> Task details
For each line below that contains the string "false", copy that line.

> Record extracts
(** ** Scope checks under change *)

Lemma hasScopeLoop_snoc (aclConfig : IAclConfig.t) (this : ComposableACL.t)
      (scope : string) (names : list string) (role : string) :
  ComposableACL.hasScopeLoop aclConfig this (names ++ [role]) scope
  = (granted <- ComposableACL.hasScopeLoop aclConfig this names scope ;;
     if granted then Ok true
     else (resolved <- ComposableACL.getRole aclConfig this role ;;
           Ok (includes (IAclRole.scopes resolved) scope))).
Proof.
  induction names as [| n rest IH]; simpl.
  - destruct (ComposableACL.getRole aclConfig this role) as [r | e];
      simpl; auto.
    now destruct (includes (IAclRole.scopes r) scope).
  - destruct (ComposableACL.getRole aclConfig this n) as [r | e];
      simpl; auto.
    destruct (includes (IAclRole.scopes r) scope); simpl; auto.
Qed.

Lemma hasScopeLoop_any_object (aclConfig : IAclConfig.t)
      (this that : ComposableACL.t) (scope : string) (names : list string) :
  ComposableACL.hasScopeLoop aclConfig this names scope
  = ComposableACL.hasScopeLoop aclConfig that names scope.
Proof.
  induction names as [| n rest IH]; simpl; auto.
  change (ComposableACL.getRole aclConfig this n)
    with (ComposableACL.getRole aclConfig that n).
  destruct (ComposableACL.getRole aclConfig that n) as [r | e]; simpl; auto.
  now rewrite IH.
Qed.

(** X17. Appending a role never revokes a scope: a check that returned
    true before [appendRoleToUser] returns true after it, even when the
    appended name is not a configured role, and a check that raised still
    raises the same error.  A check that returned false now resolves the
    appended name: it returns whether that role grants the scope, and
    raises if the name is not configured. *)
Theorem X17_hasScope_after_append
        (aclConfig : IAclConfig.t) (this : ComposableACL.t)
        (role scope : string) :
  ComposableACL.hasScope
      aclConfig (ComposableACL.appendRoleToUser aclConfig this role) scope
    = (granted <- ComposableACL.hasScope aclConfig this scope ;;
       if granted then Ok true
       else (resolved <- ComposableACL.getRole aclConfig this role ;;
             Ok (includes (IAclRole.scopes resolved) scope))) /\
  (ComposableACL.hasScope aclConfig this scope = Ok true ->
   ComposableACL.hasScope
     aclConfig (ComposableACL.appendRoleToUser aclConfig this role) scope
   = Ok true) /\
  (forall e,
      ComposableACL.hasScope aclConfig this scope = Throw e ->
      ComposableACL.hasScope
        aclConfig (ComposableACL.appendRoleToUser aclConfig this role) scope
      = Throw e) /\
  (ComposableACL.hasScope aclConfig this scope = Ok false ->
   ~ configuredRole aclConfig role ->
   ComposableACL.hasScope
     aclConfig (ComposableACL.appendRoleToUser aclConfig this role) scope
   = Throw (roleNotFound BasicACLException role)).
Proof.
  assert (E : ComposableACL.hasScope
                aclConfig (ComposableACL.appendRoleToUser aclConfig this role)
                scope
              = (granted <- ComposableACL.hasScope aclConfig this scope ;;
                 if granted then Ok true
                 else (resolved <- ComposableACL.getRole aclConfig this role ;;
                       Ok (includes (IAclRole.scopes resolved) scope)))).
  { unfold ComposableACL.hasScope.
    fold (assignedRoles (ComposableACL.appendRoleToUser aclConfig this role)).
    fold (assignedRoles this).
    rewrite mixin_appendRole_stored.
    rewrite (hasScopeLoop_any_object
               aclConfig
               (ComposableACL.appendRoleToUser aclConfig this role) this).
    apply hasScopeLoop_snoc. }
  split; [exact E |].
  split; [intros H; rewrite E, H; reflexivity |].
  split; [intros e H; rewrite E, H; reflexivity |].
  intros H N. rewrite E, H. simpl.
  assert (T : ComposableACL.getRole aclConfig this role
              = Throw (roleNotFound BasicACLException role)).
  { apply mixin_getRole_Throw. auto. }
  rewrite T. reflexivity.
Qed.

(** X18. A [hasScopes] check on a concatenated list is the check on the
    first part followed, only if that one returned true, by the check on
    the second part; so scopes listed after a missing one are never
    examined. *)
Theorem X18_hasScopes_over_append
        (aclConfig : IAclConfig.t) (this : ComposableACL.t)
        (first second : list string) :
  ComposableACL.hasScopes aclConfig this (first ++ second)
    = (held <- ComposableACL.hasScopes aclConfig this first ;;
       if held then ComposableACL.hasScopes aclConfig this second
       else Ok false) /\
  (ComposableACL.hasScopes aclConfig this first = Ok false ->
   ComposableACL.hasScopes aclConfig this (first ++ second) = Ok false) /\
  (ComposableACL.hasScopes aclConfig this (first ++ second) = Ok true <->
   ComposableACL.hasScopes aclConfig this first = Ok true /\
   ComposableACL.hasScopes aclConfig this second = Ok true).
Proof.
  assert (E : ComposableACL.hasScopes aclConfig this (first ++ second)
              = (held <- ComposableACL.hasScopes aclConfig this first ;;
                 if held then ComposableACL.hasScopes aclConfig this second
                 else Ok false)).
  { induction first as [| s rest IH]; simpl; auto.
    destruct (ComposableACL.hasScope aclConfig this s) as [[|] | e];
      simpl; auto. }
  split; [exact E |].
  split; [intros H; rewrite E, H; reflexivity |].
  rewrite E.
  destruct (ComposableACL.hasScopes aclConfig this first) as [[|] | e];
    simpl; split; intros H; try tauto; try discriminate;
    destruct H as [H _]; discriminate.
Qed.

(** ** The scopes of the entity under change *)

Lemma collectScopes_any_object (aclConfig : IAclConfig.t)
      (this that : ComposableACL.t) (names acc : list string) :
  ComposableACL.collectScopes aclConfig this acc names
  = ComposableACL.collectScopes aclConfig that acc names.
Proof.
  revert acc. induction names as [| n rest IH]; intros acc; simpl; auto.
  change (ComposableACL.getRole aclConfig this n)
    with (ComposableACL.getRole aclConfig that n).
  destruct (ComposableACL.getRole aclConfig that n) as [r | e]; simpl; auto.
Qed.

Lemma getRoleScopes_any_object (aclConfig : IAclConfig.t)
      (this that : ComposableACL.t) (names : StringOrArray) :
  ComposableACL.getRoleScopes aclConfig this names
  = ComposableACL.getRoleScopes aclConfig that names.
Proof. apply collectScopes_any_object. Qed.

Lemma user_scopes_of (aclConfig : IAclConfig.t) (this that : ComposableACL.t) :
  ComposableACL.getRoleScopesFromUser aclConfig this
  = ComposableACL.getRoleScopes aclConfig that (Arr (assignedRoles this)).
Proof.
  rewrite mixin_getRoleScopesFromUser_assigned.
  apply getRoleScopes_any_object.
Qed.

(** X19. The scopes of the entity follow its role list: right after
    [assignRoleToUser(L)] they are [getRoleScopes(L)]; after
    [appendRoleToUser(r)] they are the previous scopes followed by those of
    [r]; and an entity assigned the role names of a group has exactly the
    scopes of that group.  Through the service the first holds of any
    entity whose setter replaces the list. *)
Theorem X19_user_scopes_follow_role_list
        (aclConfig : IAclConfig.t) (this : ComposableACL.t)
        (names : StringOrArray) (role : string) (g : IAclGroup.t) :
  ComposableACL.getRoleScopesFromUser
      aclConfig (ComposableACL.assignRoleToUser aclConfig this names)
    = ComposableACL.getRoleScopes aclConfig this names /\
  ComposableACL.getRoleScopesFromUser
      aclConfig (ComposableACL.appendRoleToUser aclConfig this role)
    = (before <- ComposableACL.getRoleScopesFromUser aclConfig this ;;
       added <- ComposableACL.getRoleScopes aclConfig this (Str role) ;;
       Ok (before ++ added)) /\
  ComposableACL.getRoleScopesFromUser
      aclConfig
      (ComposableACL.assignRoleToUser aclConfig this
                                      (Arr (IAclGroup.roles g)))
    = ComposableACL.getGroupScopes aclConfig this (GroupValue g) /\
  (forall (S : Type) (data : IAccessControlEntity.t S) service st st',
      replacesRoles data ->
      BasicACLService.assignRoleToUser data service st names = Ok st' ->
      BasicACLService.getRoleScopesFromUser data service st'
      = BasicACLService.getRoleScopes service names).
Proof.
  assert (A : forall l,
             ComposableACL.getRoleScopesFromUser
               aclConfig (ComposableACL.assignRoleToUser aclConfig this l)
             = ComposableACL.getRoleScopes aclConfig this l).
  { intros l. rewrite (user_scopes_of aclConfig _ this).
    rewrite assignedRoles_stored. reflexivity. }
  split; [apply A |].
  split.
  { rewrite (user_scopes_of aclConfig _ this), mixin_appendRole_stored.
    rewrite mixin_getRoleScopes_app, <- mixin_getRoleScopes_one.
    now rewrite <- mixin_getRoleScopesFromUser_assigned. }
  split.
  { rewrite A. symmetry. apply mixin_getGroupScopes_value. }
  intros S data service st st' Hset H.
  apply Hset in H. unfold currentRoles in H.
  unfold BasicACLService.getRoleScopesFromUser,
    BasicACLService.getRoleScopes.
  destruct (IAccessControlEntity.getAclRoles data st') as [got | e];
    simpl in *; [| discriminate].
  injection H as H. rewrite <- H. destruct got; reflexivity.
Qed.

Lemma Subseq_refl (A : Type) (l : list A) : Subseq l l.
Proof. induction l; now constructor. Qed.

Lemma Subseq_app_same (A : Type) (p xs ys : list A) :
  Subseq xs ys -> Subseq (p ++ xs) (p ++ ys).
Proof. intros H. induction p; simpl; auto. now constructor. Qed.

Lemma Subseq_app_skip (A : Type) (p xs ys : list A) :
  Subseq xs ys -> Subseq xs (p ++ ys).
Proof. intros H. induction p; simpl; auto. now constructor. Qed.

Lemma Subseq_In (A : Type) (xs ys : list A) (x : A) :
  Subseq xs ys -> In x xs -> In x ys.
Proof.
  induction 1 as [| y xs ys _ IH | y xs ys _ IH]; simpl; auto.
  intros [<- | H]; auto.
Qed.

Lemma mapGetRole_filter (aclConfig : IAclConfig.t) (this : ComposableACL.t)
      (keep : string -> bool) (names : list string)
      (roles : list IAclRole.t) :
  ComposableACL.mapGetRole aclConfig this names = Ok roles ->
  exists kept,
    ComposableACL.mapGetRole aclConfig this (filter keep names) = Ok kept /\
    Subseq (concat (map IAclRole.scopes kept))
           (concat (map IAclRole.scopes roles)).
Proof.
  revert roles. induction names as [| n rest IH]; intros roles; simpl.
  - intros H. injection H as <-. exists []. split; auto. constructor.
  - destruct (ComposableACL.getRole aclConfig this n) as [r | e] eqn:E;
      simpl; [| discriminate].
    destruct (ComposableACL.mapGetRole aclConfig this rest) as [rs | e];
      simpl; [| discriminate].
    intros H. injection H as <-.
    destruct (IH rs eq_refl) as (kept & Hk & Hs).
    destruct (keep n); simpl.
    + rewrite E. simpl. rewrite Hk. simpl. exists (r :: kept).
      split; auto. simpl. now apply Subseq_app_same.
    + exists kept. split; auto. simpl. now apply Subseq_app_skip.
Qed.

> Result for this exercise
    raises the same error.  A check that returned false now resolves the
  (ComposableACL.hasScope aclConfig this scope = Ok false ->
       else Ok false) /\
  (ComposableACL.hasScopes aclConfig this first = Ok false ->
   ComposableACL.hasScopes aclConfig this (first ++ second) = Ok false) /\
                 else Ok false)).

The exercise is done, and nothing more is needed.